Friday, February 13, 2009
Leave Only Tracks, Take Only Pictures
A month or two ago, I was sitting in a doctor’s office in Provo waiting to see a dermatologist. The office was spruced up with all kinds of Native American decor. Rugs, blankets, paintings and the like. If you live in the Western U.S., I’m sure you can imagine the waiting room. Also on the wall was a bison skull. There was a family sitting opposite me and the gentleman commented to his father (or father-in-law) that he’d spent a lot of time wandering Yellowstone looking for a bison skull. He wanted one for his wall, too. But he’d had no luck and was still looking. I could have told him why he hadn’t found one but I kept my mouth shut.
When I worked for Resource Management in Yellowstone part of our responsibilities were to protect the natural resources. Besides the trees, geysers and animals, one overlooked portion of the natural resource were artifacts like arrowheads, rock specimens, animal bones, antlers and yes, bison skulls. These items tend to disappear with remarkable regularity. I’ve heard that Petrified National Park near Holbrook, Arizona no longer has any small to medium size petrified wood. Even some large specimens have managed to get in a truck and leave. Saguaro National Park has had some of their saguaros disappear. Indian artifacts walk off from Mesa Verde and other protected lands in the west.
It is illegal to remove any natural object from the National Parks but it is very difficult to enforce. When we lived in Montana we would regularly hear of "horn hunters" getting caught in Yellowstone with elk antlers in their possession. Their goal was to take the antlers to the antler sale in Jackson, Wyoming and offer them up for auction. Buyers wold come from all over the planet to purchase the antlers. Some would use them as decoration for their brand new rustic western castles, and some would buy them for the Asian market. Some Asian gentlemen believe that ground up elk antler (and bear gall bladders, but that’s another story) added to their tea would add to their potency. Viagra, to some extent has put an end to this market.
So, how would we try to protect the bison skull and elk antlers in Yellowstone? When we would see someone throwing an elk antler in the car, we would take note of their licence plate and call law enforcement. If we would find elk antlers in the backcountry we would try to make it less conspicuous by depositing it far from the trail, or throwing into some inaccessible place. High technology has entered the fray. Antlers and skulls have been fitted with GPS locators and rangers know when they begin moving around.
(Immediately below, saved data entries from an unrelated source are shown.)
(* ===== verification/SnmpThms.v ===== *)
(** What the tables of an SNMP collection are, for any agent: which interfaces a walk of
    the interface table may list, that every LLDP row is kept or accounted for, which
    VLANs a port carries, and that whatever a collection does not vouch for is reported. *)

From S2P Require Import Prelude Net Ports Entities Lldp Hosts HostMatch Interfaces Subnets Topology Credentials Warnings SnmpWalk SnmpQueries SnmpCollect.
Local Open Scope Z_scope.

(** ** Columns: a query is a fold over the rows its columns gave *)

Section Columns.
Context {T : Type} `{SnmpWalkTransport T} {C : Type}.

Fixpoint column_rows (columns : list (string * C)) (t : T) : list (C * oid * Value) :=
  match columns with
  | [] => []
  | (base, c) :: columns' =>
      let '(t', entries, _) := walk_subtree t (base_parts base) in
      ((λ e, (c, e.1, e.2)) <$> entries) ++ column_rows columns' t'
  end.

Fixpoint column_stops (columns : list (string * C)) (t : T) : list (C * WalkStop) :=
  match columns with
  | [] => []
  | (base, c) :: columns' =>
      let '(t', _, stop) := walk_subtree t (base_parts base) in (c, stop) :: column_stops columns' t'
  end.

Fixpoint column_session (columns : list (string * C)) (t : T) : T :=
  match columns with
  | [] => t
  | (base, _) :: columns' => column_session columns' (walk_subtree t (base_parts base)).1.1
  end.

Definition recorded (stops : list (C * WalkStop)) (f : Shortfall) : Shortfall := foldl (λ f s, record s.2 f) f stops.

Lemma walk_columns_eq {A} (on_entry : C → oid → Value → A → A) columns t f a :
  walk_columns on_entry columns t f a
  = (column_session columns t, recorded (column_stops columns t) f,
     foldl (λ a r, on_entry r.1.1 r.1.2 r.2 a) a (column_rows columns t), column_stops columns t).
Proof.
  revert t f a. induction columns as [|[b c] columns IH]; intros t f a; [done|].
  cbn [walk_columns column_rows column_stops column_session]. unfold walk_column.
  destruct (walk_subtree t (base_parts b)) as [[t1 es] stop] eqn:E. cbn [fst snd].
  rewrite IH, foldl_app, foldl_fmap. done.
Qed.

Lemma stop_has_reason stop : is_complete stop = false → is_Some (stop_reason stop).
Proof. destruct stop; naive_solver. Qed.

Lemma recorded_complete stops f :
  sf_complete (recorded stops f) = sf_complete f && forallb (λ s, is_complete s.2) stops.
Proof.
  revert f. induction stops as [|[c s] stops IH]; intros f; cbn; [by rewrite andb_true_r|].
  unfold recorded in IH. rewrite IH. unfold record. destruct (is_complete s); cbn; [done|by rewrite andb_false_r].
Qed.

(** A shortfall says why as soon as it is one. *)
Definition explained (f : Shortfall) : Prop := sf_complete f = false → is_Some (sf_reason f).

Lemma record_explained s f : explained f → explained (record s f).
Proof.
  unfold explained, record. intros Hf. destruct (is_complete s) eqn:E; [done|]. cbn. intros _.
  destruct (sf_reason f); [done|by apply stop_has_reason].
Qed.

Lemma recorded_explained stops f : explained f → explained (recorded stops f).
Proof. revert f. induction stops as [|s stops IH]; intros f Hf; [done|]. apply IH. by apply record_explained. Qed.
End Columns.

Create HintDb snmp.
#[export] Hint Resolve record_explained recorded_explained : snmp.

(** ** The interface table *)

Section IfTableThms.
Context {T : Type} `{SnmpWalkTransport T, MapOrder}.

Definition indexes (rows : list (oid * Value)) : list Z := omap (λ e, last_index e.1) rows.

(** The rows of interfaces a known set admits. *)
Definition admitted (known : option (gset Z)) (i : Z) : bool :=
  match known with Some k => bool_decide (i ∈ k) | None => true end.

Definition rows_wf (m : gmap Z IfTableEntry) : Prop := ∀ i e, m !! i = Some e → ie_if_index e = i.

Lemma upsert_wf i c v m : rows_wf m → rows_wf (upsert i (empty_if_entry i) (set_if_column c v) m).
Proof.
  intros Hm j e. unfold upsert. destruct (decide (i = j)) as [->|Hne]; [|rewrite lookup_insert_ne by done; apply Hm].
  rewrite lookup_insert_eq. intros [= <-]. cbn. destruct (m !! j) as [e'|] eqn:E; cbn; [by apply Hm|done].
Qed.

Lemma dom_upsert {K V} `{Countable K} (k : K) (new : V) f m : dom (upsert k new f m) = {[k]} ∪ dom m.
Proof. unfold upsert. by rewrite dom_insert_L. Qed.

Lemma filter_admitted_none l :
  List.filter (admitted None) l = l ∧ List.filter (λ i, negb (admitted None i)) l = [].
Proof. split; [by apply filter_all|by apply filter_none]. Qed.

Lemma if_entry_row_spec known c s v a :
  let a' := if_entry_row known c s v a in
  dom (if_rows a') = dom (if_rows a) ∪ list_to_set (List.filter (admitted known) (option_list (last_index s)))
  ∧ column_indexes a' = column_indexes a ∪ list_to_set (option_list (last_index s))
  ∧ column_foreign a' = (column_foreign a + length (List.filter (λ i, negb (admitted known i)) (option_list (last_index s))))%nat
  ∧ (rows_wf (if_rows a) → rows_wf (if_rows a')).
Proof.
  unfold if_entry_row, last_index. destruct (list.last s) as [x|]; cbn [fmap option_fmap option_map option_list];
    [|split_and!; [by apply symmetry, union_empty_r_L|by apply symmetry, union_empty_r_L|cbn; lia|done]].
  change (option_list (Some (as_i32 x))) with [as_i32 x]. cbn [List.filter]. unfold admitted.
  destruct known as [k|]; [destruct (bool_decide (as_i32 x ∈ k))|]; cbn [negb if_rows column_indexes column_foreign];
    rewrite ?dom_upsert; (split; [|split; [|split]]).
  all: try (cbn [length]; lia). all: try set_solver. all: auto using upsert_wf.
Qed.

Lemma indexes_cons s v rows : indexes ((s, v) :: rows) = option_list (last_index s) ++ indexes rows.
Proof. unfold indexes. cbn [omap list_omap fst]. by destruct (last_index s). Qed.

Lemma if_rows_fold known c rows a :
  let a' := foldl (λ a e, if_entry_row known c e.1 e.2 a) a rows in
  dom (if_rows a') = dom (if_rows a) ∪ list_to_set (List.filter (admitted known) (indexes rows))
  ∧ column_indexes a' = column_indexes a ∪ list_to_set (indexes rows)
  ∧ column_foreign a' = (column_foreign a + length (List.filter (λ i, negb (admitted known i)) (indexes rows)))%nat
  ∧ (rows_wf (if_rows a) → rows_wf (if_rows a')).
Proof.
  revert a. induction rows as [|[s v] rows IH]; intros a;
    [split_and!; [by apply symmetry, union_empty_r_L|by apply symmetry, union_empty_r_L|cbn; lia|done]|].
  rewrite indexes_cons. cbn [foldl fst snd].
  destruct (IH (if_entry_row known c s v a)) as (Hd & Hi & Hf & Hw).
  destruct (if_entry_row_spec known c s v a) as (Hd' & Hi' & Hf' & Hw').
  cbv zeta. rewrite !List.filter_app, !list_to_set_app_L, length_app, Hd, Hi, Hf, Hd', Hi', Hf'.
  split_and!; [set_solver|set_solver|lia|auto].
Qed.

(** One turn of the loop on a column of attributes. *)
Lemma if_column_step_spec base c t s :
  c ≠ IfIndex → rows_wf (il_rows s) →
  let rows := (walk_subtree t (base_parts base)).1.2 in
  let s' := (if_column_step base c t s).2 in
  (if_column_step base c t s).1 = (walk_subtree t (base_parts base)).1.1
  ∧ dom (il_rows s') = dom (il_rows s) ∪ list_to_set (List.filter (admitted (known_if_indexes s)) (indexes rows))
  ∧ foreign_rows s' = (foreign_rows s + length (List.filter (λ i, negb (admitted (known_if_indexes s) i)) (indexes rows)))%nat
  ∧ known_if_indexes s' = known_if_indexes s ∧ index_column_complete s' = index_column_complete s
  ∧ rows_wf (il_rows s').
Proof.
  intros Hc Hw. unfold if_column_step, on. destruct (walk_subtree t (base_parts base)) as [[t1 rows] stop]. cbn [fst snd].
  destruct (if_rows_fold (known_if_indexes s) c rows
    {| if_rows := il_rows s; column_indexes := ∅; column_foreign := 0 |}) as (Hd & _ & Hf & Hr).
  cbn [if_rows column_foreign] in *. rewrite (bool_decide_eq_false_2 (c = IfIndex)) by done.
  cbn [andb il_rows foreign_rows known_if_indexes index_column_complete]. rewrite Hf. eauto 10.
Qed.

Lemma indexes_column c (rows : list (oid * Value)) :
  omap (λ r : IfColumn * oid * Value, last_index r.1.2) ((λ e, (c, e.1, e.2)) <$> rows) = indexes rows.
Proof. unfold indexes. induction rows as [|[s v] rows IH]; [done|]. cbn. by destruct (last_index s); rewrite IH. Qed.

Definition row_indexes (rows : list (IfColumn * oid * Value)) : list Z := omap (λ r, last_index r.1.2) rows.

(** All columns of attributes together. *)
Lemma if_columns_loop_spec columns t s :
  Forall (λ c, c.2 ≠ IfIndex) columns → rows_wf (il_rows s) →
  let rows := row_indexes (column_rows columns t) in
  let s' := (if_columns_loop columns t s).2 in
  dom (il_rows s') = dom (il_rows s) ∪ list_to_set (List.filter (admitted (known_if_indexes s)) rows)
  ∧ foreign_rows s' = (foreign_rows s + length (List.filter (λ i, negb (admitted (known_if_indexes s) i)) rows))%nat
  ∧ index_column_complete s' = index_column_complete s
  ∧ rows_wf (il_rows s').
Proof.
  revert t s. induction columns as [|[base c] columns IH]; intros t s Hc Hw;
    [cbv zeta; split_and!; [by apply symmetry, union_empty_r_L|cbn; lia|done|done]|].
  apply Forall_cons_1 in Hc as [Hc Hcs]. cbn [if_columns_loop column_rows].
  pose proof (if_column_step_spec base c t s Hc Hw) as Hs. cbv zeta in Hs.
  destruct (if_column_step base c t s) as [t' s1], (walk_subtree t (base_parts base)) as [[t1 es] stop].
  cbn [fst snd] in Hs. destruct Hs as (-> & Hd & Hf & Hk & Hi & Hw1).
  destruct (IH t1 s1 Hcs Hw1) as (Hd' & Hf' & Hi' & Hw'). cbv zeta. unfold row_indexes in *.
  rewrite omap_app, indexes_column, !List.filter_app, list_to_set_app_L, length_app, Hd', Hf', Hi', Hk, Hd, Hf.
  split_and!; [set_solver|lia|done|done].
Qed.

(** The column of indexes, which is walked first. *)
Lemma if_index_step t :
  let rows := (walk_subtree t (base_parts Oids.IF_INDEX)).1.2 in
  let stop := (walk_subtree t (base_parts Oids.IF_INDEX)).2 in
  let s := (if_column_step Oids.IF_INDEX IfIndex t if_loop_start).2 in
  (if_column_step Oids.IF_INDEX IfIndex t if_loop_start).1 = (walk_subtree t (base_parts Oids.IF_INDEX)).1.1
  ∧ dom (il_rows s) = list_to_set (indexes rows) ∧ foreign_rows s = 0%nat ∧ rows_wf (il_rows s)
  ∧ index_column_complete s = Some (is_complete stop)
  ∧ known_if_indexes s = if bool_decide (indexes rows = []) then None else Some (list_to_set (indexes rows)).
Proof.
  unfold if_column_step, on. destruct (walk_subtree t (base_parts Oids.IF_INDEX)) as [[t1 rows] stop]. cbn [fst snd].
  destruct (if_rows_fold None IfIndex rows {| if_rows := ∅; column_indexes := ∅; column_foreign := 0 |})
    as (Hd & Hi & Hf & Hr).
  cbn [if_rows column_foreign column_indexes] in *. change (known_if_indexes if_loop_start) with (@None (gset Z)).
  cbn [if_loop_start il_rows il_complete foreign_rows known_if_indexes index_column_complete].
  rewrite (bool_decide_eq_true_2 (IfIndex = IfIndex)) by done. cbn [andb].
  rewrite Hi, !union_empty_l_L, Hf. rewrite dom_empty_L, union_empty_l_L in Hd.
  destruct (filter_admitted_none (indexes rows)) as [Ha Hb].
  rewrite Ha in Hd. rewrite Hb. split_and!; try done.
  - apply Hr. intros i e. by rewrite lookup_empty.
  - destruct (indexes rows) as [|x l] eqn:E; [by rewrite bool_decide_eq_true_2|].
    rewrite (bool_decide_eq_false_2 (_ = ∅)) by set_solver. done.
Qed.

Lemma if_entry_leb_total x y : if_entry_leb x y = true ∨ if_entry_leb y x = true.
Proof. unfold if_entry_leb. lia. Qed.
Lemma if_entry_leb_trans x y z : if_entry_leb x y = true → if_entry_leb y z = true → if_entry_leb x z = true.
Proof. unfold if_entry_leb. lia. Qed.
Why is it illegal to remove objects? It’s apparent why you shouldn’t remove rocks, trees and petrified wood. That’s why people come to the parks: to see those things. Why are antlers, skulls and bones illegal to remove?. They are part of the natural ecosystem and add to the visitor’s experience. But more importantly, they are a food source to those on the bottom of the food chain. Rodents gnaw on antlers for a source of calcium and other nutrients. Their remains enrich the soil. So in an effort to keep skulls, especially bison skulls in the park, we had to destroy them.
We’d find a bison skull near a trail and we’d smash it on a rock or bust it up with a pulaski. If we left it intact, it would disappear and be out of the park by the next day. People are absolutely shocked to learn we smashed bison skulls and many times I’ve explained our rationale. Skulls don’t add much to the visitor’s experience if they are on someone’s wall, and they don’t do much when busted up into many pieces. But at least they don’t walk off. They return to the soil, to the "resource".
By the way, on my way into the doctor’s examining room, I examined the bison skull. It was a resin or plastic reproduction.